** Your instructions **
Every entry should be reproduced word for word.

** Data for review **
Lemma dispatch_run_triple backend s plan now :
  lawful backend -> submission_value s -> in_range now -> printable (rt_max_attempts (ep_retry_policy plan)) ->
  triple (fun _ => True) (dispatch_run_attempt backend s plan now)
    (fun st v => dispatched_submission s plan st v) dispatch_error.
Proof.
  intros Hb Hs Hnow Hplan. unfold dispatch_run_attempt.
  contract_step. intros u1 _.
  apply triple_pure; [apply only_contract_dispatch, validate_submission_plan_only|intros u2 _].
  apply triple_pure; [apply only_contract_dispatch, create_run_record_only|].
  unfold create_run_record, new_run_record. intros candidate [Hc [= <-]]%seq_ok.
  eapply triple_bind.
  { eapply triple_errors; [apply (claim_triple _ (queued_value s Hs Hc))|]. by left. }
  intros [stored created]. cbn [rc_stored rc_created].
  apply triple_pure.
  { unfold reject_if, raise_. destruct (negb _); cbn; [|done]. left. by left. }
  intros u3 Hf. destruct u3. apply reject_if_tt, negb_bool_decide_false in Hf.
  cbn [queued_record rr_submission_sha256] in Hf.
  eapply (triple_conseq (fun v => rr_run_id (st_record stored) = logical_run_identity s /\ genuine v stored)).
  - apply triple_frame; [apply _|]. by apply dispatch_stored_triple.
  - intros v (Hg & _ & Hid & _). done.
  - intros st v (Hid & Hsel & Hg & Hd). unfold dispatched_submission.
    destruct (bool_decide _) eqn:Hq.
    + destruct Hd as [a Hd]. destruct (evolves_same _ _ (dp_evolves _ _ _ _ _ Hd)) as (-> & -> & ->).
      split_and!; try done. rewrite (dp_state _ _ _ _ _ Hd). set_solver.
    + subst st. split_and!; try done. by apply bool_decide_eq_false in Hq.
  - done.
Qed.

(** A refused dispatch touches neither the store nor the provider. *)
Definition refuses (plan : ExecutionPlan) (r : RunRecord) : Prop :=
  record_selection r <> plan_selection plan \/
  (exists d, rr_requested_deadline_seconds r = Some d /\ ep_deadline_seconds plan < d) \/
  (rr_run_state r ∈ [QUEUED; RETRYING] /\ rt_max_attempts (ep_retry_policy plan) <= rr_attempt_count r).
Lemma pg_mutation_law w k o i b :
  keeps world_ok world_view w (pg_claim_mutation k o i b) (fun _ _ => True) read_error.
Proof.
  unfold pg_claim_mutation. do 3 (apply lift_keeps; [apply corrupt_raises|intros ? _]).
  apply lift_keeps; [apply canonical_mutation_raises|intros canonical _].
  eapply store_errors_keeps. apply (transact_keeps (fun _ => True) _ (fun _ _ => True)); [apply _| |done].
  intros d Hd _. unfold mutation_body.
  destruct (db_mutations d !! k) as [row|]; cbv beta iota zeta;
    repeat (match goal with |- context [mbind _ ?m] => destruct m as [?|?]; [|exact I]; cbn [mbind result_bind] end).
  - done.
  - destruct (mutation_good d (<[k := MutationRow k o i canonical]> (db_mutations d)) Hd). done.
Qed.

#[export] Program Instance pg_laws (collate : string -> string -> bool) : StoreLaws world (HS := pg_store collate) := {
  inv := world_ok;
  view_of := world_view;
}.
Next Obligation. intros. by apply pg_claim_law. Qed.
Next Obligation. intros. apply pg_get_law. Qed.
Next Obligation. intros. apply pg_find_law. Qed.
Next Obligation. intros. by apply pg_save_law. Qed.
Next Obligation. intros. by apply pg_append_law. Qed.
Next Obligation. intros. apply pg_list_law. Qed.
Next Obligation. intros collate w lp c n [= <-]. apply pg_list_law. Qed.
Next Obligation. intros. apply pg_mutation_law. Qed.
Next Obligation. intros collate w Hw. done. Qed.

** Response box **
Lemma dispatch_run_triple backend s plan now :
  lawful backend -> submission_value s -> in_range now -> printable (rt_max_attempts (ep_retry_policy plan)) ->
  triple (fun _ => True) (dispatch_run_attempt backend s plan now)
    (fun st v => dispatched_submission s plan st v) dispatch_error.
Proof.
  intros Hb Hs Hnow Hplan. unfold dispatch_run_attempt.
  contract_step. intros u1 _.
  apply triple_pure; [apply only_contract_dispatch, validate_submission_plan_only|intros u2 _].
  apply triple_pure; [apply only_contract_dispatch, create_run_record_only|].
  unfold create_run_record, new_run_record. intros candidate [Hc [= <-]]%seq_ok.
  eapply triple_bind.
  { eapply triple_errors; [apply (claim_triple _ (queued_value s Hs Hc))|]. by left. }
  intros [stored created]. cbn [rc_stored rc_created].
  apply triple_pure.
  { unfold reject_if, raise_. destruct (negb _); cbn; [|done]. left. by left. }
  intros u3 Hf. destruct u3. apply reject_if_tt, negb_bool_decide_false in Hf.
  cbn [queued_record rr_submission_sha256] in Hf.
  eapply (triple_conseq (fun v => rr_run_id (st_record stored) = logical_run_identity s /\ genuine v stored)).
  - apply triple_frame; [apply _|]. by apply dispatch_stored_triple.
  - intros v (Hg & _ & Hid & _). done.
  - intros st v (Hid & Hsel & Hg & Hd). unfold dispatched_submission.
    destruct (bool_decide _) eqn:Hq.
    + destruct Hd as [a Hd]. destruct (evolves_same _ _ (dp_evolves _ _ _ _ _ Hd)) as (-> & -> & ->).
      split_and!; try done. rewrite (dp_state _ _ _ _ _ Hd). set_solver.
    + subst st. split_and!; try done. by apply bool_decide_eq_false in Hq.
  - done.
Qed.

(** A refused dispatch touches neither the store nor the provider. *)
Definition refuses (plan : ExecutionPlan) (r : RunRecord) : Prop :=
  record_selection r <> plan_selection plan \/
  (exists d, rr_requested_deadline_seconds r = Some d /\ ep_deadline_seconds plan < d) \/
  (rr_run_state r ∈ [QUEUED; RETRYING] /\ rt_max_attempts (ep_retry_policy plan) <= rr_attempt_count r).
Lemma pg_mutation_law w k o i b :
  keeps world_ok world_view w (pg_claim_mutation k o i b) (fun _ _ => True) read_error.
Proof.
  unfold pg_claim_mutation. do 3 (apply lift_keeps; [apply corrupt_raises|intros ? _]).
  apply lift_keeps; [apply canonical_mutation_raises|intros canonical _].
  eapply store_errors_keeps. apply (transact_keeps (fun _ => True) _ (fun _ _ => True)); [apply _| |done].
  intros d Hd _. unfold mutation_body.
  destruct (db_mutations d !! k) as [row|]; cbv beta iota zeta;
    repeat (match goal with |- context [mbind _ ?m] => destruct m as [?|?]; [|exact I]; cbn [mbind result_bind] end).
  - done.
  - destruct (mutation_good d (<[k := MutationRow k o i canonical]> (db_mutations d)) Hd). done.
Qed.

#[export] Program Instance pg_laws (collate : string -> string -> bool) : StoreLaws world (HS := pg_store collate) := {
  inv := world_ok;
  view_of := world_view;
}.
Next Obligation. intros. by apply pg_claim_law. Qed.
Next Obligation. intros. apply pg_get_law. Qed.
Next Obligation. intros. apply pg_find_law. Qed.
Next Obligation. intros. by apply pg_save_law. Qed.
Next Obligation. intros. by apply pg_append_law. Qed.
Next Obligation. intros. apply pg_list_law. Qed.
Next Obligation. intros collate w lp c n [= <-]. apply pg_list_law. Qed.
Next Obligation. intros. apply pg_mutation_law. Qed.
Next Obligation. intros collate w Hw. done. Qed.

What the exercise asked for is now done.